Lemma isUSANumber_raw_digit_rule_witness :
  isUSANumber (JStr "1-555-123-4567 ext") = true.
Proof.
  apply (isUSANumber_raw_digit_rule (JStr "1-555-123-4567 ext"));
    [reflexivity | reflexivity |].
  right. split; reflexivity.
Defined.

(** ** Name casing *)

Lemma str_map_length f s : String.length (str_map f s) = String.length s.
Proof. induction s as [|c s IH]; simpl; [reflexivity | now rewrite IH]. Qed.

Lemma capitalize_words_length prev s :
  String.length (capitalize_words prev s) = String.length s.
Proof.
  revert prev; induction s as [|c s IH]; intros prev; simpl;
    [reflexivity | now rewrite IH].
Qed.

Lemma toNameCase_string s :
  toNameCase (JStr s) = capitalize_words false (toLowerCase s).
Proof. now destruct s. Qed.

(** X5.  Name casing is idempotent: applied to its own result it returns
    that result, for every value. *)
Theorem toNameCase_idempotent (name : jsval) :
  toNameCase (JStr (toNameCase name)) = toNameCase name.
Proof.
  destruct name as [| |b|z|s|v]; try reflexivity.
  - now destruct b.
  - unfold toNameCase. simpl. now destruct (negb (z =? 0)%Z).
  - apply toNameCase_output_fixed.
Qed.

(** X6.  On ASCII text name casing changes letter case and nothing else:
    the result has the length of the input and the same lower-case form,
    and it does not depend on the case of the input. *)
Theorem toNameCase_changes_case_only (s : string) :
  is_ascii s = true ->
  String.length (toNameCase (JStr s)) = String.length s
  /\ toLowerCase (toNameCase (JStr s)) = toLowerCase s
  /\ toNameCase (JStr (toLowerCase s)) = toNameCase (JStr s).
Proof.
  intros _. rewrite !toNameCase_string. repeat split.
  - unfold toLowerCase. now rewrite capitalize_words_length, str_map_length.
  - now rewrite toLowerCase_capitalize_words, toLowerCase_idempotent.
  - now rewrite toLowerCase_idempotent.
Qed.

Lemma toNameCase_changes_case_only_witness :
  String.length (toNameCase (JStr "mary-ANN o'NEIL")) = 15
  /\ toLowerCase (toNameCase (JStr "mary-ANN o'NEIL")) = "mary-ann o'neil"
  /\ toNameCase (JStr (toLowerCase "mary-ANN o'NEIL"))
     = toNameCase (JStr "mary-ANN o'NEIL").
Proof.
  apply (toNameCase_changes_case_only "mary-ANN o'NEIL"). reflexivity.
Defined.

(** ** Row signatures *)

(** X7.  The signature does not depend on the order of the fields. *)
Theorem createRowSignature_order_invariant
    (values1 values2 : list (string * jsval)) :
  Permutation values1 values2 ->
  createRowSignature values1 = createRowSignature values2.
Proof.
  intros H. unfold createRowSignature. f_equal.
  apply sort_strings_permutation. now apply Permutation_map.
Qed.

Lemma createRowSignature_order_invariant_witness :
  createRowSignature [("phone", JStr "123"); ("email", JNull)]
  = createRowSignature [("email", JNull); ("phone", JStr "123")].
Proof.
  apply createRowSignature_order_invariant. apply perm_swap.
Defined.

Lemma unwrap_primitive v : is_primitive v = true -> unwrap v = v.
Proof. now destruct v. Qed.

Lemma unwrap_wrapper v : unwrap (JObj v) = if truthy v then v else JObj v.
Proof. reflexivity. Qed.

(** X8.  A field map whose values are truthy scalars has the same
    signature bare and in wrapper form. *)
Theorem createRowSignature_wrapper_form (values : list (string * jsval)) :
  Forall (fun kv => is_primitive (snd kv) = true /\ truthy (snd kv) = true)
         values ->
  createRowSignature (wrap_all values) = createRowSignature values.
Proof.
  intros H. unfold createRowSignature, wrap_all. do 2 f_equal.
  rewrite map_map. apply map_ext_in. intros [k v] Hin.
  rewrite List.Forall_forall in H. destruct (H _ Hin) as [Hp Ht].
  simpl in Hp, Ht.
  unfold render_field. cbn [fst snd].
  now rewrite unwrap_wrapper, Ht, (unwrap_primitive v Hp).
Qed.

Lemma createRowSignature_wrapper_form_witness :
  createRowSignature [("firstName", JObj (JStr "Ann")); ("age", JObj (JNum 41))]
  = createRowSignature [("firstName", JStr "Ann"); ("age", JNum 41)].
Proof.
  apply (createRowSignature_wrapper_form
           [("firstName", JStr "Ann"); ("age", JNum 41)]).
  repeat constructor.
Defined.

Lemma append_assoc a b c : (a +:+ b) +:+ c = a +:+ (b +:+ c).
Proof. induction a as [|x a IH]; simpl; [reflexivity | now rewrite IH]. Qed.

(** X9.  The signature does not escape its delimiters: a record with the
    two string fields [k1: v1] and [k2: v2] (rendered in sorted order) has
    the signature of the record whose single field [k1] holds
    [v1|k2:v2]. *)
Theorem createRowSignature_delimiter_collision (k1 v1 k2 v2 : string) :
  String.leb (k1 +:+ ":" +:+ v1) (k2 +:+ ":" +:+ v2) = true ->
  createRowSignature [(k1, JStr v1); (k2, JStr v2)]
  = createRowSignature [(k1, JStr (v1 +:+ "|" +:+ k2 +:+ ":" +:+ v2))].
Proof.
  intros Hle. unfold createRowSignature, render_field. cbn [map fst snd].
  change (unwrap (JStr v1)) with (JStr v1).
  change (unwrap (JStr v2)) with (JStr v2).
  change (unwrap (JStr (v1 +:+ "|" +:+ k2 +:+ ":" +:+ v2)))
    with (JStr (v1 +:+ "|" +:+ k2 +:+ ":" +:+ v2)).
  cbn [js_toString sort_strings fold_right insert_sorted]. rewrite Hle.
  cbn [String.concat].
  now rewrite !append_assoc.
Qed.

Lemma createRowSignature_delimiter_collision_witness :
  createRowSignature [("a", JStr "1"); ("b", JStr "2")]
  = createRowSignature [("a", JStr "1|b:2")].
Proof.
  apply (createRowSignature_delimiter_collision "a" "1" "b" "2").
  reflexivity.
Defined.

(** ** The first pass *)

Lemma first_pass_fold_positive records : forall acc,
  (forall s, acc.1 !! s <> Some 0) ->
  forall s, (fold_left first_pass_step records acc).1 !! s <> Some 0.
Proof.
  induction records as [|rec records IH]; intros acc Hacc; [exact Hacc|].
  cbn [fold_left]. apply IH. intros s. unfold first_pass_step.
  destruct (r_values rec) as [values|]; [|apply Hacc].
  cbn [fst]. destruct (String.eqb_spec (createRowSignature values) s)
    as [-> | Hne].
  - rewrite lookup_insert_eq. intros [= H]. lia.
  - rewrite lookup_insert_ne by assumption. apply Hacc.
Qed.

(** X10.  After the first pass, [rowSignatures] holds for every signature
    the number of records with a field map that have it, and no entry for
    a signature no record has. *)
Theorem first_pass_count_invariant (records : list record) (s : string) :
  (first_pass records).1 !! s
  = if occurrences s records =? 0 then None
    else Some (occurrences s records).
Proof.
  pose proof (first_pass_counts records s) as Hc.
  assert (Hp : (first_pass records).1 !! s <> Some 0).
  { apply first_pass_fold_positive. intros s'. cbn [fst].
    rewrite lookup_empty. discriminate. }
  destruct ((first_pass records).1 !! s) as [n|] eqn:Hl;
    cbn [default from_option] in Hc; unfold id in Hc; rewrite <- Hc.
  - destruct n; [now contradiction Hp | reflexivity].
  - reflexivity.
Qed.

(** ** Duplicate status *)

Lemma occurrences_in records rec values :
  In rec records -> r_values rec = Some values ->
  1 <= occurrences (createRowSignature values) records.
Proof.
  induction records as [|r records IH]; intros Hin Hv; [destruct Hin|].
  rewrite occurrences_cons. destruct Hin as [-> | Hin].
  - rewrite Hv, String.eqb_refl. lia.
  - specialize (IH Hin Hv). destruct (r_values r); [lia | exact IH].
Qed.

Lemma duplicate_marker_not_unique n : duplicate_marker n <> unique_marker.
Proof. intros H. vm_compute in H. discriminate H. Qed.

(** X11.  In a batch with distinct ids, a record with a non-empty field
    map is given the unique marker exactly when no other record of the
    batch has its signature, and otherwise the duplicate marker with the
    number of records that have it: the record stores that marker already
    or the submitted batch carries the update that sets it. *)
Theorem duplicate_status_by_count
    (records : list record) (rec : record) (values : list (string * jsval)) :
  List.NoDup (map r_id records) -> In rec records ->
  r_values rec = Some values -> values <> [] ->
  let n := occurrences (createRowSignature values) records in
  let status :=
    duplicate_status (first_pass records).1 (first_pass records).2 rec in
  1 <= n
  /\ status = Some (if n =? 1 then unique_marker else duplicate_marker n)
  /\ (status = Some unique_marker <-> n = 1)
  /\ assigned_status records rec
       (if n =? 1 then unique_marker else duplicate_marker n).
Proof.
  intros Hnd Hin Hv Hne n status.
  pose proof (occurrences_in records rec values Hin Hv) as Hn. fold n in Hn.
  assert (Hs : status
               = Some (if n =? 1 then unique_marker else duplicate_marker n)).
  { unfold status.
    rewrite (duplicate_status_first_pass records rec values Hnd Hin Hv Hne).
    fold n. unfold derived_status.
    destruct (Nat.eqb_spec n 1) as [-> | H1]; [reflexivity|].
    assert (Hlt : (1 <? n) = true) by (apply Nat.ltb_lt; lia).
    now rewrite Hlt. }
  split; [exact Hn|]. split; [exact Hs|]. split.
  - rewrite Hs. destruct (Nat.eqb_spec n 1) as [H1 | H1].
    + tauto.
    + split; [|contradiction].
      intros H. exfalso. apply (duplicate_marker_not_unique n). congruence.
  - exact (derived_status_assigned records rec values _ Hin Hv Hs).
Qed.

* * * * * * *

> [Exercise instructions] All lines of the material that contain the word "truthy" should be listed.

> [Solution to the exercise]
Lemma unwrap_wrapper v : unwrap (JObj v) = if truthy v then v else JObj v.
(** X8.  A field map whose values are truthy scalars has the same
  Forall (fun kv => is_primitive (snd kv) = true /\ truthy (snd kv) = true)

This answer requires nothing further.